(Stored items)
****

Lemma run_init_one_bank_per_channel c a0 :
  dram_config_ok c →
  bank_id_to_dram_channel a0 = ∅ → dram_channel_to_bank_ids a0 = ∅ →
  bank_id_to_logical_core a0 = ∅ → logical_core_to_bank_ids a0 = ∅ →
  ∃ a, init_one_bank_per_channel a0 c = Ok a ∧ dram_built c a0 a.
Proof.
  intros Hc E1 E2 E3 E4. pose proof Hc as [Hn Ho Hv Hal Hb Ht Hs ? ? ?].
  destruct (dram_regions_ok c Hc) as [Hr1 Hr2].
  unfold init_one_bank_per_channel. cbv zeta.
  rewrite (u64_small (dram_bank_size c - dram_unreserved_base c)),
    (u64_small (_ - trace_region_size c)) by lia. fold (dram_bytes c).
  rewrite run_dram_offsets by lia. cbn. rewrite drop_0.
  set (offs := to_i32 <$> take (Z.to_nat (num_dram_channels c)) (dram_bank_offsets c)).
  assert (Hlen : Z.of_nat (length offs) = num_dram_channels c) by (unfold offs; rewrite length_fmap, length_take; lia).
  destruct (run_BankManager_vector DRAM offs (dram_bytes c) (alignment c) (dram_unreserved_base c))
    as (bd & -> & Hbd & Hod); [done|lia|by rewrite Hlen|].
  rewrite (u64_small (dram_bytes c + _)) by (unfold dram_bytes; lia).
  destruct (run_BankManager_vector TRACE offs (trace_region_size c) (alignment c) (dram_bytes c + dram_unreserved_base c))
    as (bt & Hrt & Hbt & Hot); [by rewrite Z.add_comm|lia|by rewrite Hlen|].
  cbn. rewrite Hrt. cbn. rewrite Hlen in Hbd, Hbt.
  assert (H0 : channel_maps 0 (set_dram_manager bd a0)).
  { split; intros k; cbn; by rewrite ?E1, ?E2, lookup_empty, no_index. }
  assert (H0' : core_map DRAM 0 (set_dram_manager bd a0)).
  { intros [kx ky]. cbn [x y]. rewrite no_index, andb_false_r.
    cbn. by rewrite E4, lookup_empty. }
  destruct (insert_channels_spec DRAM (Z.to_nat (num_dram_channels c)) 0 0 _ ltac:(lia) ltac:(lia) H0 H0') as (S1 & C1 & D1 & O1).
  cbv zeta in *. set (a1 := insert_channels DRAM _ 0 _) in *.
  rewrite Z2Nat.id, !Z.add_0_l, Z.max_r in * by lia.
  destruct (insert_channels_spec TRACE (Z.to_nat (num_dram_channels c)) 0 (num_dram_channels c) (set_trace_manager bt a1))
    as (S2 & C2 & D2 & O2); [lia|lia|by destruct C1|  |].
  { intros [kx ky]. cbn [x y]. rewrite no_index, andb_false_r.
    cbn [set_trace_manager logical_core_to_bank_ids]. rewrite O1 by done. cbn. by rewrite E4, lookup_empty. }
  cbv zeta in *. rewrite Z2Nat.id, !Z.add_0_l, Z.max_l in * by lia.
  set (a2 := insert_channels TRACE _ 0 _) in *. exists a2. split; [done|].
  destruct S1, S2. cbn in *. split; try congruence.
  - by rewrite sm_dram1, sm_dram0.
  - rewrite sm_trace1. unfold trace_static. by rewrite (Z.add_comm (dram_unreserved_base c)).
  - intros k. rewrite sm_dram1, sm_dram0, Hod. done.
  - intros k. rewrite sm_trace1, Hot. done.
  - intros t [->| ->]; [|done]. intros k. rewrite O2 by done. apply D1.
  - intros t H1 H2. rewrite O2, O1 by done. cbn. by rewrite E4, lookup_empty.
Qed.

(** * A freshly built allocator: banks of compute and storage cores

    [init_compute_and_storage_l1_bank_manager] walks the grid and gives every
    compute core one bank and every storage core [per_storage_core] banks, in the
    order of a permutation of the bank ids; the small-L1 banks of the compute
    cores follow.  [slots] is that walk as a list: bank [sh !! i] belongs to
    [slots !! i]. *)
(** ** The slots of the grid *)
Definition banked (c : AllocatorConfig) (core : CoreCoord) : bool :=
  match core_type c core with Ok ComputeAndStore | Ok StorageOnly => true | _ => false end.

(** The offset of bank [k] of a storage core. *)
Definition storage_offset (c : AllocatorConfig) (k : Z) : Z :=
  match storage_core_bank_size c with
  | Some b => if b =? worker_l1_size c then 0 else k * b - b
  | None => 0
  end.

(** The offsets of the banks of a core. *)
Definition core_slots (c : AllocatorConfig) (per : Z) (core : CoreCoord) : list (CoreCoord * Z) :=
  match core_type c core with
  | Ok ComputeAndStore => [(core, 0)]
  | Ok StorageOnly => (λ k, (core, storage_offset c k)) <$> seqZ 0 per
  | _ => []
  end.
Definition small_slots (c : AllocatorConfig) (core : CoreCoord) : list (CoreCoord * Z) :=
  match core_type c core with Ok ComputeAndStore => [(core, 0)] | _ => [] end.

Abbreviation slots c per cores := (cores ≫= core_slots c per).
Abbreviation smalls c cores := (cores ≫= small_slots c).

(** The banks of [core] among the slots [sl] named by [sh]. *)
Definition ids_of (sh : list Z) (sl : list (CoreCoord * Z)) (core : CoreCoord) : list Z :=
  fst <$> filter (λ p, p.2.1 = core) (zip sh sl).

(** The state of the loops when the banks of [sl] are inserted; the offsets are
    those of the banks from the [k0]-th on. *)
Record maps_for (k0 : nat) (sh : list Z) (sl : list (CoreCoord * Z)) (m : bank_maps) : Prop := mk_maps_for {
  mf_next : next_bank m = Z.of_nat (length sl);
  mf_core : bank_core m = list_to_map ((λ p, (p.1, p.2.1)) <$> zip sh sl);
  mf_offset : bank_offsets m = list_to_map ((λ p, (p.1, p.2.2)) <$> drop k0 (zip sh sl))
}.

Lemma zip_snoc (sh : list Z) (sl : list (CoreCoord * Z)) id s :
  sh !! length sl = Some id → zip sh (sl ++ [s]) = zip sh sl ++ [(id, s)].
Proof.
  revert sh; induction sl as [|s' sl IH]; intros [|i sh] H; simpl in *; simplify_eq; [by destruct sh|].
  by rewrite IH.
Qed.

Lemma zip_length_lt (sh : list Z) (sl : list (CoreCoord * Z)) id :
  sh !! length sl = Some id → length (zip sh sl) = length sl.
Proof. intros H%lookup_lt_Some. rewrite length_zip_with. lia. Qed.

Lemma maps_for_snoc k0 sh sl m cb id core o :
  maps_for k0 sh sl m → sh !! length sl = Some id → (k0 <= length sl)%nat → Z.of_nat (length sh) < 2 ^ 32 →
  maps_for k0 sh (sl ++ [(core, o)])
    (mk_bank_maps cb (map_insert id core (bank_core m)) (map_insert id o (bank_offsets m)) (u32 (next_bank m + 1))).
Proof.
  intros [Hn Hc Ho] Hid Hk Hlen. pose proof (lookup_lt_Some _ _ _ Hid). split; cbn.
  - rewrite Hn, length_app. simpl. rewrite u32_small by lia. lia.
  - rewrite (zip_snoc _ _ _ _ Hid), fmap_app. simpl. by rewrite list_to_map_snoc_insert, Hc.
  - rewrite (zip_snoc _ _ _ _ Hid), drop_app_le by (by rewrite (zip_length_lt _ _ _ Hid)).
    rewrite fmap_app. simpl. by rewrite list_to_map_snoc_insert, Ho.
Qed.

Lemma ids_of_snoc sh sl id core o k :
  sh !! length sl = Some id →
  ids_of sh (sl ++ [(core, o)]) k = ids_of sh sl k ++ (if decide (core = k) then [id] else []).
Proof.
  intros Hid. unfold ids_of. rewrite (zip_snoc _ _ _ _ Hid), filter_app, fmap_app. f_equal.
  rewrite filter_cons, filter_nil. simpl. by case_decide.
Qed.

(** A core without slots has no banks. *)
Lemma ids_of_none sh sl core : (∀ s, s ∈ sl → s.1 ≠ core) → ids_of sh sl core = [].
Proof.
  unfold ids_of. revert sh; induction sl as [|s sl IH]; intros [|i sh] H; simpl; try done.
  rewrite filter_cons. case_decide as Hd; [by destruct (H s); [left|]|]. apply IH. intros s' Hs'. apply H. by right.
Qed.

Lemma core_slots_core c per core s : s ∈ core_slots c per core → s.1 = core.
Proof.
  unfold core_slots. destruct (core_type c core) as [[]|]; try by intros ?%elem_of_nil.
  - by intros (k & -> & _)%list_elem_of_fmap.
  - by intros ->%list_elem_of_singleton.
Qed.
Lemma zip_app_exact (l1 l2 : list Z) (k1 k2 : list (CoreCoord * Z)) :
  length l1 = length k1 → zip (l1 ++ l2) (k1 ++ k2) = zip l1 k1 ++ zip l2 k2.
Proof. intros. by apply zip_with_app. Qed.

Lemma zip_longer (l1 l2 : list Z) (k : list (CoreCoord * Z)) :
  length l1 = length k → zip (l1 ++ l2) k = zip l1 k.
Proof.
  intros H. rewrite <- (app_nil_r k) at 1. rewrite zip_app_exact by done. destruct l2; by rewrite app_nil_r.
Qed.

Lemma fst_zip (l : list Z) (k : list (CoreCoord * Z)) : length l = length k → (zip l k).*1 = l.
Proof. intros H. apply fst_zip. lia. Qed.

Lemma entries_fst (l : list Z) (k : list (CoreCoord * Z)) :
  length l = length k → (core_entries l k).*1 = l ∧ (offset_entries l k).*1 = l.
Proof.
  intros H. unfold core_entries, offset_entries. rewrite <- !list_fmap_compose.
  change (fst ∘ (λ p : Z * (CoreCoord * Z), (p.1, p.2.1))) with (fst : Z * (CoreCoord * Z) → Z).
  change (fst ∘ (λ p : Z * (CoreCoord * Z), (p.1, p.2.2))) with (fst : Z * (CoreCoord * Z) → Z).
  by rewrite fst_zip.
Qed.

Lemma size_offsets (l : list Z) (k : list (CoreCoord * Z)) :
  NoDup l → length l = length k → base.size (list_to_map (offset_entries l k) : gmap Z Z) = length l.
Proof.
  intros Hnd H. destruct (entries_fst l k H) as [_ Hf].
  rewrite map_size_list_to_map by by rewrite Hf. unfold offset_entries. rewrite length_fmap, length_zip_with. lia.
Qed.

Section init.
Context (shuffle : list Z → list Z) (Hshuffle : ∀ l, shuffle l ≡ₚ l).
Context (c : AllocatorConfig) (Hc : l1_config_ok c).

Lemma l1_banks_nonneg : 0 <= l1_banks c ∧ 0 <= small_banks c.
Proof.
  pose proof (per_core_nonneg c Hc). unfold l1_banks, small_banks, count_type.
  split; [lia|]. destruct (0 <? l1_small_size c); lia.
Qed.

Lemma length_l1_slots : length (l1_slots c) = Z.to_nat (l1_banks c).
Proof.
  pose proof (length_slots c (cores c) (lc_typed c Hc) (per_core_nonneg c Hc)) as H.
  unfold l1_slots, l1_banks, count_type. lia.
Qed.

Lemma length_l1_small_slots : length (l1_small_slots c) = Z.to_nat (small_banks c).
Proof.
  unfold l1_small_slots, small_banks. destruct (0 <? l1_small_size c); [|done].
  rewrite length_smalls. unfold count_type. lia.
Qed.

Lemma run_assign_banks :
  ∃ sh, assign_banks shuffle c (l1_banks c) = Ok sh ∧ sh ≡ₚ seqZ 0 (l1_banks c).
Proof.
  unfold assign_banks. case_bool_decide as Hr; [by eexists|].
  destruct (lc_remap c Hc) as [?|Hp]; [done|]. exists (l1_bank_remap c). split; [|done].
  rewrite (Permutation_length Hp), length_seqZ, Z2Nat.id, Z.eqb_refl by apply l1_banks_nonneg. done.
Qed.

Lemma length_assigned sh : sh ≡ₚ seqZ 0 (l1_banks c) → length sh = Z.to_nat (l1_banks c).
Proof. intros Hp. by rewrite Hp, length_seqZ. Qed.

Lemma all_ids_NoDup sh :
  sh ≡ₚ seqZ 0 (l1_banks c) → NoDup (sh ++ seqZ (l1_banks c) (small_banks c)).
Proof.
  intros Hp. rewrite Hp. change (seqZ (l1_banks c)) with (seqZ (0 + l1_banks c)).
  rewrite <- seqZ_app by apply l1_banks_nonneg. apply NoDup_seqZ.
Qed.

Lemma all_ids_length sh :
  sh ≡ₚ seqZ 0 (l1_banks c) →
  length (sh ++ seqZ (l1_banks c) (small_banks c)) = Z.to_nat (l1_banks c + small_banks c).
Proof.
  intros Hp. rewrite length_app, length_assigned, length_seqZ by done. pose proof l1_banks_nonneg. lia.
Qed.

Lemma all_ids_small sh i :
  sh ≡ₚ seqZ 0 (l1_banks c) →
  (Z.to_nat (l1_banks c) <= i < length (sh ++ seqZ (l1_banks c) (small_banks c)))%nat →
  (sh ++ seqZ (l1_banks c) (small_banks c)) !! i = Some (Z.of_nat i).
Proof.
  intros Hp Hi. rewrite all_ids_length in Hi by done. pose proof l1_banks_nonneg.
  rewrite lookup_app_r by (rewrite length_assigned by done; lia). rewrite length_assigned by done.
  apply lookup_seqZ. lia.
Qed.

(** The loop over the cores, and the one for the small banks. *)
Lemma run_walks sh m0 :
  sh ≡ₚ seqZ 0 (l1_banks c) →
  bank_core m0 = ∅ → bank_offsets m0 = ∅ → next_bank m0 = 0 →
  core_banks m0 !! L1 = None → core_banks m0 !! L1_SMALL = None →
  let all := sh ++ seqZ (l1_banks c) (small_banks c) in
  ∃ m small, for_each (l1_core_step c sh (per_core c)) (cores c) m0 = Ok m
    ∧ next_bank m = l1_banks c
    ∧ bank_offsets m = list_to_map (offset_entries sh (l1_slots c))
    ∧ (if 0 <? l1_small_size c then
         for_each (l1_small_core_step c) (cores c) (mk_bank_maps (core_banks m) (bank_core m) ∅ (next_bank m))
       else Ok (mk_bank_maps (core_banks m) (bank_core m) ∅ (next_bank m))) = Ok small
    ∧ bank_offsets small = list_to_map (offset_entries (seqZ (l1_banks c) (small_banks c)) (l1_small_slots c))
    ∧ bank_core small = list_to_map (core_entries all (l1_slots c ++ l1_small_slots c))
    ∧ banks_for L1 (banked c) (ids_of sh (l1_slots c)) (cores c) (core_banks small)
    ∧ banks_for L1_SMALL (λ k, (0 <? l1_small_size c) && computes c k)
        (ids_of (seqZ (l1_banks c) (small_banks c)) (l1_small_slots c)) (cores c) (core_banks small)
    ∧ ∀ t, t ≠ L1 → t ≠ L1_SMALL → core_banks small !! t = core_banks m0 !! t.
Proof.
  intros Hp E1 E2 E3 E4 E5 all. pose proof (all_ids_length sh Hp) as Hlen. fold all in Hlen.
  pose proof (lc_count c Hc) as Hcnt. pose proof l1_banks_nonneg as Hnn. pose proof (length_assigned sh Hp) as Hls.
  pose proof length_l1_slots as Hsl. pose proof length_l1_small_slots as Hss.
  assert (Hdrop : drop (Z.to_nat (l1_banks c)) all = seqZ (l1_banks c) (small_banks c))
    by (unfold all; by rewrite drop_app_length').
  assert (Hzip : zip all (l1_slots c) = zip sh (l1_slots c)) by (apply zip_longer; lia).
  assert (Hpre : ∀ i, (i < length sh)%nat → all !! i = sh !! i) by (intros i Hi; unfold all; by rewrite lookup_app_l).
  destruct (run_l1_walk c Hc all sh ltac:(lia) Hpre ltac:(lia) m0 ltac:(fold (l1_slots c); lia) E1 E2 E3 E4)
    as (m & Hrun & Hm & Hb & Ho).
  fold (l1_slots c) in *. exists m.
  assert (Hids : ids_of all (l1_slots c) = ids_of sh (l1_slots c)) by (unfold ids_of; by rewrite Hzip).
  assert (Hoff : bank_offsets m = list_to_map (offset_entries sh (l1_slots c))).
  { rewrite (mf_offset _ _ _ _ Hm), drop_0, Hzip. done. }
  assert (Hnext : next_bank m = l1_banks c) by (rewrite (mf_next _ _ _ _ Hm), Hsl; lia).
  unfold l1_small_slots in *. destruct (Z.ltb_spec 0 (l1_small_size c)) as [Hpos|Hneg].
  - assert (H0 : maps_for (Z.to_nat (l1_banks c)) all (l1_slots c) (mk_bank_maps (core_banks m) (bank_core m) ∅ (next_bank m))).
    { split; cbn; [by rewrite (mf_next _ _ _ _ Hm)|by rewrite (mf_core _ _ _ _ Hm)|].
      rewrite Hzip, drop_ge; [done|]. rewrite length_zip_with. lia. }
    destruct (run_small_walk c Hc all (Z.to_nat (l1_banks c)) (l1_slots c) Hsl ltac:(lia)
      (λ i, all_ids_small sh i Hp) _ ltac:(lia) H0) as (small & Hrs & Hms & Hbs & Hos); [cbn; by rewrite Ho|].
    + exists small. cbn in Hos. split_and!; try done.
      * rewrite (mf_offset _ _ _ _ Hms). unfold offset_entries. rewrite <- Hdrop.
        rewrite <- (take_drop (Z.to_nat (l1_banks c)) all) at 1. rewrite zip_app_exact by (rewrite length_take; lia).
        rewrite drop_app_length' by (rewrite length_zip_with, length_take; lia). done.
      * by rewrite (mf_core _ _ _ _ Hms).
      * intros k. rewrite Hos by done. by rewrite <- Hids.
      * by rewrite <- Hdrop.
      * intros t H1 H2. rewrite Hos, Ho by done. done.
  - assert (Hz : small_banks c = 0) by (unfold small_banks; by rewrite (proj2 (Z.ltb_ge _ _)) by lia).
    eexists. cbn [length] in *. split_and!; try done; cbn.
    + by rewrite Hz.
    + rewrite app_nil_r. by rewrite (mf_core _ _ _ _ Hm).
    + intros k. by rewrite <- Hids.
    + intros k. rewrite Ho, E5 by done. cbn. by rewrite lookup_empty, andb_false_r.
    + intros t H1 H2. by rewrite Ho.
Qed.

****

_What you have to do:_
Give again exactly, and only, the lines above starting at the one with "set (offs := to_i32" and ending at the one with "destruct (run_BankManager_vector DRAM".

_Reply to the task:_
  set (offs := to_i32 <$> take (Z.to_nat (num_dram_channels c)) (dram_bank_offsets c)).
  assert (Hlen : Z.of_nat (length offs) = num_dram_channels c) by (unfold offs; rewrite length_fmap, length_take; lia).
  destruct (run_BankManager_vector DRAM offs (dram_bytes c) (alignment c) (dram_unreserved_base c))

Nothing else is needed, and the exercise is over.